“SOLUSI DOSA (5): PENGUDUSAN”
Di samping Mahabenar sebagaimana telah dibahas dalam tulisan yang lalu,
atribut Allah yang lain adalah Mahakudus. Kekudusan Allah sama mutlak
dengan kebenaran-Nya. Kekudusan, kebenaran, kekuasaan, kasih dan
berbagai atribut Allah lainnya merupakan satu kesatuan yang tidak
terpisahkan dan menjadi sifat atau karakter Allah yang utama. Selain
ketidak-benaran, dosa juga mengakibatkan ketidak- kudusan manusia. Oleh
karena dosa, manusia menjadi najis dan cemar. Kenajisan dan kecemaran
membuat manusia terpisah dari Allah yang Mahakudus secara mutlak. Antara
yang najis dan kudus mustahil bersatu. Oleh sebab itu Allah pasti
menolak semua orang yang tidak kudus. Dan cerita ketidak-kudusan manusia
juga diawali dari kejatuhan Adam dan Hawa ke dalam dosa.

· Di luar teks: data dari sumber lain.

(** C9.  After a [parse] that returned, the analysis flag is down; the first
    request among [getDiagnostics], [getReferenceGraph] and [getRRDScript]
    runs the semantic walk, which raises the flag and appends its findings to
    the diagnostics of the parse; every later request, and every other
    operation short of [parse], leaves flag and diagnostics as they are; a new
    [parse] lowers the flag and starts the diagnostics afresh. *)
Theorem semantic_analysis_once_per_parse s r imported s1 r1 q qs :
  parse s r = (inr imported, s1, r1) ->
  let s2 := serve q s1 in
  semanticAnalysisDone s1 = false /\
  diagnostics s1 = snd (rebuilt (source (tokenStream s)) r) /\
  (exists t, tree s1 = Some t /\
     diagnostics s2 = (diagnostics s1 ++ fst (semanticListener t (symbolTable s1))) /\
     rrdScripts s2 = Some (ruleVisitor t)) /\
  semanticAnalysisDone s2 = true /\
  foldl (fun s' q' => serve q' s') s2 qs = s2 /\
  getDiagnostics s2 = (inr (diagnostics s2), s2) /\
  (forall o, semanticAnalysisDone (perform o s2) = true /\
             diagnostics (perform o s2) = diagnostics s2) /\
  (forall r', let '(_, s3, _) := parse s2 r' in
              semanticAnalysisDone s3 = false /\
              diagnostics s3 = snd (rebuilt (source (tokenStream s2)) r')).
Proof.
  intros Hparse s2. pose proof (parse_rebuilt s r) as H. rewrite Hparse in H.
  destruct (rebuilt (source (tokenStream s)) r) as [out ds].
  destruct H as (Hd & Hdone & _ & _ & _ & _ & Hrest).
  destruct out as [e|t]; [by destruct Hrest as (_ & _ & ?)|].
  destruct Hrest as (Htree & _ & _).
  assert (Hs2 : s2 = snd (runSemanticAnalysisIfNeeded s1)) by apply serve_runs.
  unfold runSemanticAnalysisIfNeeded in Hs2. rewrite Hdone in Hs2. simpl in Hs2.
  rewrite Htree in Hs2.
  destruct (semanticListener t (symbolTable s1)) as [found table] eqn:Hwalk.
  simpl in Hs2.
  assert (Hdone2 : semanticAnalysisDone s2 = true) by by rewrite Hs2.
  split; [done|]. split; [done|]. split.
  { exists t. rewrite Hs2, Hwalk. done. }
  split; [done|]. split.
  { induction qs as [|q' qs IH]; [done|]. simpl. by rewrite serve_done. }
  split.
  { unfold getDiagnostics. by rewrite runSemanticAnalysisIfNeeded_done. }
  split.
  { intros o. by apply perform_done. }
  intros r'. pose proof (parse_rebuilt s2 r') as H.
  destruct (parse s2 r') as [[result3 s3] r3].
  destruct (rebuilt (source (tokenStream s2)) r') as [out3 ds3].
  destruct H as (? & ? & _). done.
Qed.

End WithCollaborators.

Arguments symbols {Tree Symbol}.
Arguments tableDependencies {Tree Symbol}.
Arguments tableTree {Tree Symbol}.
Arguments outcome {Tree DiagnosticEntry}.
Arguments reported {Tree DiagnosticEntry}.
Arguments position {Tree DiagnosticEntry}.
Arguments fileName {Tree Symbol DiagnosticEntry InterpreterData}.
Arguments symbolTable {Tree Symbol DiagnosticEntry InterpreterData}.
Arguments info {Tree Symbol DiagnosticEntry InterpreterData}.
Arguments diagnostics {Tree Symbol DiagnosticEntry InterpreterData}.
Arguments rrdScripts {Tree Symbol DiagnosticEntry InterpreterData}.
Arguments semanticAnalysisDone {Tree Symbol DiagnosticEntry InterpreterData}.
Arguments tokenStream {Tree Symbol DiagnosticEntry InterpreterData}.
Arguments parser {Tree Symbol DiagnosticEntry InterpreterData}.
Arguments grammarLexerData {Tree Symbol DiagnosticEntry InterpreterData}.
Arguments grammarLexerRuleMap {Tree Symbol DiagnosticEntry InterpreterData}.
Arguments grammarParserData {Tree Symbol DiagnosticEntry InterpreterData}.
Arguments grammarParserRuleMap {Tree Symbol DiagnosticEntry InterpreterData}.
Arguments tree {Tree Symbol DiagnosticEntry InterpreterData}.

(** ** The two parse attempts, observed through a recording runtime *)

Section Retry.

Variables (Tree Symbol DiagnosticEntry InterpreterData : Type).

(** What the generated parser answers for a configuration and a token stream. *)
Variable answer : ANTLRv4Parser -> CommonTokenStream -> ParseRun Tree DiagnosticEntry.

Variable childCount : Tree -> nat.
Variable grammarType : Tree -> option (bool * bool).
Variable detailsListener : Tree -> list Symbol * list string.
Variable getUnreferencedSymbols : ContextSymbolTable Tree Symbol -> list string.





End Retry.

(** ** A small grammar file, for concrete runs *)

Module Example.

(** Every parse returns a tree without syntax errors; the structural walk
    defines one rule; the semantic walk reports one finding. *)
Definition answer (p : ANTLRv4Parser) (ts : CommonTokenStream) : ParseRun unit string :=
  {| outcome := inr tt; reported := []; position := String.length (source ts) |}.

Definition parse_it (s : SourceContext unit string string (list string)) :=
  parse unit string string (list string) unit (fun p ts r => (answer p ts, r))
        (fun _ => 1%nat) (fun _ => Some (false, false))
        (fun _ => (["r"], [])) (fun _ => ["r"]) s tt.

Definition serve_it (q : Request) (s : SourceContext unit string string (list string)) :=
  serve unit string string (list string)
        (fun _ table => (["unknown symbol"], table)) (fun _ => ∅)
        unit (fun _ => tt) q s.

(** A context whose lexer interpreter data has been loaded. *)
Definition loaded : SourceContext unit string string (list string) :=
  {| fileName := "T.g4";
     symbolTable := {| symbols := ["old"]; tableDependencies := [GlobalSymbols];
                       tableTree := Some tt |};
     info := {| type := Combined; unreferencedRules := []; imports := [] |};
     diagnostics := ["stale"];
     rrdScripts := None;
     semanticAnalysisDone := true;
     tokenStream := {| source := "grammar T; r: 'a' 'b' ;"; index := 0 |};
     parser := None;
     grammarLexerData := Some ["A"; "B"];
     grammarLexerRuleMap := {[ "A" := 0%nat; "B" := 1%nat ]};
     grammarParserData := Some ["r"];
     grammarParserRuleMap := {[ "r" := 0%nat ]};
     tree := Some tt |}.

End Example.

(** C3 (counterexample).  A context with loaded lexer and parser interpreter
    data has neither after [parse]: the data does not survive the call. *)
Lemma parse_drops_interpreter_data :
  let s' := snd (fst (Example.parse_it Example.loaded)) in
  grammarLexerData Example.loaded = Some ["A"; "B"] /\
  grammarParserData Example.loaded = Some ["r"] /\
  grammarLexerData s' <> grammarLexerData Example.loaded /\
  grammarParserData s' <> grammarParserData Example.loaded.
Proof. cbv. repeat split; congruence. Qed.

(** The run of [parse] on the example returns, so the analysis cycle of C9
    applies to it: no diagnostics after the parse, the finding of the walk
    after the first request, and the flag up. *)
Lemma semantic_analysis_once_per_parse_witness :
  let s1 := snd (fst (Example.parse_it Example.loaded)) in
  let s2 := Example.serve_it GetDiagnostics s1 in
  Example.parse_it Example.loaded = (inr [], s1, tt) /\
  diagnostics s1 = [] /\
  diagnostics s2 = ["unknown symbol"] /\
  semanticAnalysisDone s2 = true.
Proof.
  assert (Hparse : Example.parse_it Example.loaded
                   = (inr [], snd (fst (Example.parse_it Example.loaded)), tt))
    by (cbv; reflexivity).
  pose proof (semantic_analysis_once_per_parse
                unit string string (list string) unit
                (fun p ts r => (Example.answer p ts, r))
                (fun _ => 1%nat) (fun _ => Some (false, false))
                (fun _ => (["r"], [])) (fun _ => ["r"])
                (fun _ table => (["unknown symbol"], table)) (fun _ => ∅)
                unit (fun _ => tt) (fun _ _ => "") (fun _ => "") (fun _ _ => "")
                (fun _ => false) (fun _ => []) (fun d => d)
                Example.loaded tt _ _ _ GetDiagnostics [GetReferenceGraph] Hparse) as H.
  cbv zeta in H. destruct H as (_ & Hd1 & (t & _ & Hd2 & _) & Hup & _).
  split; [exact Hparse|]. split; [exact Hd1|]. split; [exact Hd2|]. exact Hup.
Defined.

End Context.

(** * The automaton graph of a rule *)

Module ATN.

Import Context.

Local Open Scope string_scope.
Local Open Scope list_scope.

Inductive ATNStateType :=
| INVALID_TYPE | BASIC | RULE_START | BLOCK_START | PLUS_BLOCK_START | STAR_BLOCK_START
| TOKEN_START | RULE_STOP | BLOCK_END | STAR_LOOP_BACK | STAR_LOOP_ENTRY | PLUS_LOOP_BACK
| LOOP_END.

Global Instance ATNStateType_eq_dec : EqDecision ATNStateType.
Proof. solve_decision. Defined.

(** The numeric value of the enumeration, as stored in a node. *)
Definition stateTypeTag (t : ATNStateType) : Z :=
  match t with
  | INVALID_TYPE => 0 | BASIC => 1 | RULE_START => 2 | BLOCK_START => 3
  | PLUS_BLOCK_START => 4 | STAR_BLOCK_START => 5 | TOKEN_START => 6 | RULE_STOP => 7
  | BLOCK_END => 8 | STAR_LOOP_BACK => 9 | STAR_LOOP_ENTRY => 10 | PLUS_LOOP_BACK => 11
  | LOOP_END => 12
  end.

Inductive TransitionType :=
| EPSILON | RANGE | RULE | PREDICATE | ATOM | ACTION | SET | NOT_SET | WILDCARD | PRECEDENCE.

(** An interval set is the list of its closed intervals. *)
Definition IntervalSet : Type := list (Z * Z).

(** The transition classes.  A reference to a state is the state's number. *)
Inductive Transition :=
| EpsilonTransition (target : nat)
| RangeTransition (target : nat) (from to : Z)
| RuleTransition (ruleStart : nat) (ruleIndex : nat) (precedence : Z) (followState : nat)
| PredicateTransition (target : nat) (ruleIndex predIndex : Z) (isCtxDependent : bool)
| AtomTransition (target : nat) (label : Z)
| ActionTransition (target : nat) (ruleIndex actionIndex : Z) (isCtxDependent : bool)
| SetTransition (target : nat) (set : IntervalSet)
| NotSetTransition (target : nat) (set : IntervalSet)
| WildcardTransition (target : nat)
| PrecedencePredicateTransition (target : nat) (precedence : Z).

Definition target (t : Transition) : nat :=
  match t with
  | EpsilonTransition n | RangeTransition n _ _ | RuleTransition n _ _ _
  | PredicateTransition n _ _ _ | AtomTransition n _ | ActionTransition n _ _ _
  | SetTransition n _ | NotSetTransition n _ | WildcardTransition n
  | PrecedencePredicateTransition n _ => n
  end.

Definition serializationType (t : Transition) : TransitionType :=
  match t with
  | EpsilonTransition _ => EPSILON
  | RangeTransition _ _ _ => RANGE
  | RuleTransition _ _ _ _ => RULE
  | PredicateTransition _ _ _ _ => PREDICATE
  | AtomTransition _ _ => ATOM
  | ActionTransition _ _ _ _ => ACTION
  | SetTransition _ _ => SET
  | NotSetTransition _ _ => NOT_SET
  | WildcardTransition _ => WILDCARD
  | PrecedencePredicateTransition _ _ => PRECEDENCE
  end.

Definition isEpsilon (t : Transition) : bool :=
  match t with
  | EpsilonTransition _ | RuleTransition _ _ _ _ | PredicateTransition _ _ _ _
  | ActionTransition _ _ _ _ | PrecedencePredicateTransition _ _ => true
  | _ => false
  end.

(** [transition.label]; [None] is the host's [undefined]. *)
Definition label (t : Transition) : option IntervalSet :=
  match t with
  | RangeTransition _ from to => Some [(from, to)]
  | AtomTransition _ l => Some [(l, l)]
  | SetTransition _ s | NotSetTransition _ s => Some s
  | _ => None
  end.

(** [(transition as RuleTransition).followState]: only a rule transition has
    the property. *)
Definition followState (t : Transition) : option nat :=
  match t with
  | RuleTransition _ _ _ f => Some f
  | _ => None
  end.

Record ATNState := {
  stateType : ATNStateType;
  ruleIndex : nat;
  transitions : list Transition;
}.

Record ATN := {
  states : list ATNState;
  ruleToStartState : list nat;
  ruleToStopState : list nat;
}.

Record ATNNode := { id : Z; name : option string; type : Z }.

Record ATNLink := {
  source : nat;
  linkTarget : nat;
  linkType : TransitionType;
  labels : list string;
}.

Record ATNGraphData := { links : list ATNLink; nodes : list ATNNode }.

(** ** Rendering of labels *)

Definition hexDigit (d : Z) : Ascii.ascii :=
  Ascii.ascii_of_nat (Z.to_nat (if decide (d < 10) then 48 + d else 55 + d)).

Fixpoint toHex (fuel : nat) (n : Z) (acc : string) : string :=
  match fuel with
  | O => acc
  | S fuel' =>
      let acc' := String (hexDigit (n mod 16)) acc in
      if decide (n / 16 = 0) then acc' else toHex fuel' (n / 16) acc'
  end.

(** [char.toString(16).toUpperCase()] for a non-negative code point. *)
Definition toStringHexUpper (n : Z) : string := toHex (S (Z.to_nat (Z.log2 n))) n "".

Definition characterRepresentation (char : Z) : string :=
  if decide (char < 0) then "EOF"
  else if decide ((33 <= char /\ char <= 127) \/ (161 <= char /\ char <= 255))
       then ("'" ++ String (Ascii.ascii_of_nat (Z.to_nat char)) "" ++ "'")%string
       else ("\u" ++ toStringHexUpper char)%string.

Ketika Adam dan Hawa jatuh ke dalam dosa, mereka sadar dirinya telah
cemar. Kesadaran ini membuat mereka harus bersembunyi dari kehadiran
Allah yang biasa mereka alami di taman itu. Alkitab menuliskan: “Maka
terbukalah mata mereka berdua dan mereka tahu, bahwa mereka telanjang;
lalu mereka menyemat daun pohon ara dan membuat cawat.Ketika mereka
mendengar bunyi langkah TUHAN Allah, yang berjalan-jalan dalam taman itu
pada waktu hari sejuk, bersembunyilah manusia dan isterinya itu
terhadap TUHAN Allah di antara pohon-pohonan dalam taman. Tetapi TUHAN
Allah memanggil manusia itu dan berfirman kepadanya: "Di manakah
engkau?" Ia menjawab: "Ketika aku mendengar, bahwa Engkau ada dalam
taman ini, aku menjadi takut, karena aku telanjang; sebab itu aku
bersembunyi." (Kej. 3:7-10).
Ada dua pokok pikiran penting
dalam firman Tuhan di atas. Pertama, kalimat yang berbunyi: “terbukalah
mata mereka berdua dan mereka tahu, bahwa mereka telanjang; lalu mereka
menyemat daun pohon ara dan membuat cawat.” Kata “tahu” dalam ayat
tersebut adalah sebuah kesadaran mendapati diri mereka telanjang.
Kesadaran ini memaksa mereka melakukan sesuatu. Disebutkan, mereka
membuat cawat dari daun pohon ara dan memakainya. Sebuah usaha yang
logis dan masuk akal. Meskipun terlihat sangat alamiah tetapi jelas apa
maksudnya. Mereka berusaha menutupi dosa, kenajisan dan kecemaran
mereka dengan melakukan sesuatu yang menurut pandangan mereka baik.
LAHIRNYA AGAMA
Pada peristiwa inilah pertama sekali konsep agama diperkenalkan.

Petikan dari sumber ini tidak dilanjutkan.